What AI bots read, what they ignore, and what an AI site is actually for. Part 1: Citation bots

We built rozz.genymotion.com to market to AI agents, like genymotion.com markets to humans.

The article examines what bots actually fetch and what bots do not fetch.

The article pulls learnings from the observed behavior.

Teaser: Q&As are pretty popular (61% corpus coverage in 21 days).

llms.txt is not (0 ClaudeBot fetches).

sitemap.xml got 209.

What’s an AI site?

rozz.genymotion.com exists alongside genymotion.com. The marketing website serves humans. The marketing website is organized in a standard way: Products, Resources, Pricing etc.

The AI site serves AI agents. The AI agents include ChatGPT, Claude, Perplexity, and the crawlers that feed them. The AI site serves AI agents by presenting content in a different way. The different way is being researched live in this Insights series.

The article describes weekly findings after analyzing AI-site logs in this blog series. This article zooms out. The article uses the past three weeks of clean bot-log data. The data period is Apr 29 – May 19, 2026.

Quick scope note

The bot logs exist for rozz.genymotion.com. The article’s claims concern what bots do on the AI site.
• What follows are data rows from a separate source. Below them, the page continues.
Theorem binder_send_failed_reply_correct_witness :
  (∃ k', binder_send_failed_reply 100005 BR_DEAD_REPLY received = Ok (tt, k') ∧
    told BR_DEAD_REPLY (Some 100005) [] received k') ∧
  (∃ k', binder_send_failed_reply 100005 BR_DEAD_REPLY left = Ok (tt, k') ∧
    told BR_DEAD_REPLY None [100005] left k').
Proof.
  split; apply binder_send_failed_reply_correct.
  - apply (senders_found _ _ _ call_received). vm_compute. discriminate.
  - apply buffers_located_b_ok. vm_compute. reflexivity.
  - intros t x Et Hx. injection Et as <-. rewrite (some_is _ _ _ call_received Hx).
    exists (default zero_thread (k_threads received !! 100004)). split; vm_compute; reflexivity.
  - intros x Hx. rewrite (some_is _ _ _ call_received Hx). vm_compute. reflexivity.
  - apply (senders_none _ _ _ call_left); vm_compute; reflexivity.
  - apply buffers_located_b_ok. vm_compute. reflexivity.
  - intros t x Et. discriminate Et.
  - intros x Hx. rewrite (some_is _ _ _ call_left Hx). vm_compute. reflexivity.
Defined.
End ReplyDemo.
The article does not make claims about the human site.

What we built

The rozz.genymotion.com AI site structure includes the following components.

545 content pages ( /pages/ ) imported and rewritten from existing Genymotion documentation, support articles, and blog tutorials.
262 Q&A pages ( /qna/ ) generated from real chatbot conversations.

Each Q&A page corresponds to a question a user actually asked.

16 topic listings ( /topics/ ) grouping content by canonical topic.
2 runbooks ( /runbooks/ ) written for AI agents with terminal access.

gmsaas is for cloud.

gmtool is for desktop.

1 homepage with featured Q&As embedded in FAQPage JSON-LD.
AI-native discovery files: llms.txt, llms-full.txt, per-topic sitemaps.
JSON APIs: /api/qna.json, /api/pages.json, /api/topics.json, /api/.json.
Markdown alternatives: /index.md for the homepage.
Browse-all indexes: /pages/index.html, /qna/index.html, etc.
Traditional SEO infrastructure: robots.txt and sitemap.xml.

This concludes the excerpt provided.